I like to book-end my days with writing, leaving my afternoons open for admin (and naps). I am 100% not an early riser, so I like to mosey on over to my desk by 9:00 am, and then write through the morning for the next two to three hours. By that point, I’ll normally have reached a pretty good stopping point, so I’ll take a break to walk the dog or work out.

 

Then, I’ll check my email and address any immediate admin work. It helps that I live a few hours ahead of my agent and publisher, but I have found one of the best ways to start my day involves zero email checking until after getting some solid writing time in. That way, if something does come up that I need to take care of the rest of the day, I don’t feel like my writing time has been completely derailed.

 

I follow that up with another hour or so of writing and then I inevitably hit a creative tired wall, so I read/nap, and eventually switch over to the business aspect of writing (website upkeep, my newsletter, etc.). That takes me into the evening. Another walk/some yoga, dinner/family time, and then I write for another couple hours in the evening, going to bed around midnight. I find that going to bed writing helps me wake up thinking about writing, and creates a healthy cycle that fits in well with my naturally tired afternoon brain.

I want to be a writer, do you have any advice? 

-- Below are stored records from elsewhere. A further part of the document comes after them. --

(* ===== verification/LiveDiagnostics.v ===== *)
(** * Live samples and observations of the console

    [ObservedRequest] is [admin/src/lib/observed-request.ts]: clock readings
    with a generation that changes when the clock goes back, the freshness of
    an observation, and a request with a deadline.  [LiveDiagnostics] is
    [admin/src/lib/live-diagnostics.ts]: the window of samples of one viewing
    lease and the points of its graph.

    [Date.parse] is a parameter: a time in milliseconds, or [None] for NaN.
    Sequence numbers are numbers of the language; a safe integer is keyed by
    the integer it stands for. *)

From Stdlib Require Import SpecFloat.
From S2P Require Import Prelude JsMap JsString Json JsValue.

Open Scope Z_scope.

Module ObservedRequest.

Record ObservationClock := mkClock { monotonic : num; wall : num; generation : Z }.

(** ** The observation clock *)

(** The closure of [createObservationClock]: [previous] and [generation]. *)
Record clock_state := mkClockState { previous : option (num * num); current_generation : Z }.

Definition createObservationClock : clock_state := mkClockState None 0.

Definition rollback (before after : num * num) : bool :=
  num_ltb after.2 before.2 || num_ltb after.1 before.1.

(** One call of the clock; [next] is the reading, monotonic and wall time. *)
Definition tick (next : num * num) (s : clock_state) : ObservationClock * clock_state :=
  let g := match previous s with
           | Some p => if rollback p next then current_generation s + 1 else current_generation s
           | None => current_generation s
           end in
  (mkClock next.1 next.2 g, mkClockState (Some next) g).

Fixpoint ticks (l : list (num * num)) (s : clock_state) : list ObservationClock :=
  match l with
  | [] => []
  | r :: l => let '(c, s) := tick r s in c :: ticks l s
  end.

Definition observationFresh (ms : num) (started received now : ObservationClock) (available : bool) : bool :=
  if negb (bool_decide (generation started = generation received))
     || negb (bool_decide (generation received = generation now))
     || num_ltb (wall now) (wall received) || num_ltb (monotonic now) (monotonic received)
     || num_ltb (wall received) (wall started) || num_ltb (monotonic received) (monotonic started)
  then false
  else
    let elapsed :=
      math_max (math_max (math_max (math_max (num_of_Z 0)
        (num_sub (monotonic now) (monotonic started))) (num_sub (wall now) (wall started)))
        (num_sub (monotonic received) (monotonic started))) (num_sub (wall received) (wall started)) in
    available && isFinite ms && num_ltb elapsed ms.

First, the very wanting of it is huge and wonderful and exciting. Don’t let anyone tell you it’s silly or unrealistic or that the genre you love won’t sell. I had a college professor tell me writing fantasy made my a cheap writer, and that I would always be “lesser” for it. Even then, I didn’t believe him, but if he’d told me that when I was younger, I might have, and how terrible is that? For where would the world be without Daenerys’s dragons or Sauron’s ring? Or Shakespeare’s fairies or Cinderella’s pumpkin carriage? So, believing in what’s in your heart – in the tale you truly want to tell – is step one.

 

Step two, read and read and read and read. Study how stories rise and fall. How characters reveal their secrets and flaws and imperfect beautiful hearts.

 

Step three, practice. I wrote a book one summer many years ago just to teach myself how to do it. It was….so bad. So horrendously written, I fear Microsoft Word will become so intelligent over the years, it will know it can release that story to the world for a laugh. And that’s okay! (Maybe not the evil intelligent Microsoft, but the bad writing part). Let your writing be bad. You have to start somewhere. 

 

Step four, find writer friends. Attend classes. Get eyes on your work. Whatever you need to do to learn how to take constructive feedback, so that when an editor gives you notes someday, you can see how completely reconstructing 100 pages of your book can make it so much better. Great feedback is such a gift, so it’s important to be able to take it and run with it.

 

Step five, learn to listen to your writing intuition. I generally just know what’s best for my books when people offer feedback. Which isn’t to say I always get it right the first time or can concoct a beautiful, complex story without spending months revising and thinking about it. But I know my tales well enough – and have gotten to know writing well enough – to intuitively sense when feedback will or won’t work. You’ll hear a lot of opinions as a writer. Nearly everyone you meet will just want to help, and their advice might be really good! But then what if someone else offers you advice that’s just as good but completely different? All of the reading and writing and practicing and getting to know your characters better than anyone else will serve you very well in discerning what feedback to listen to and what to kindly ignore.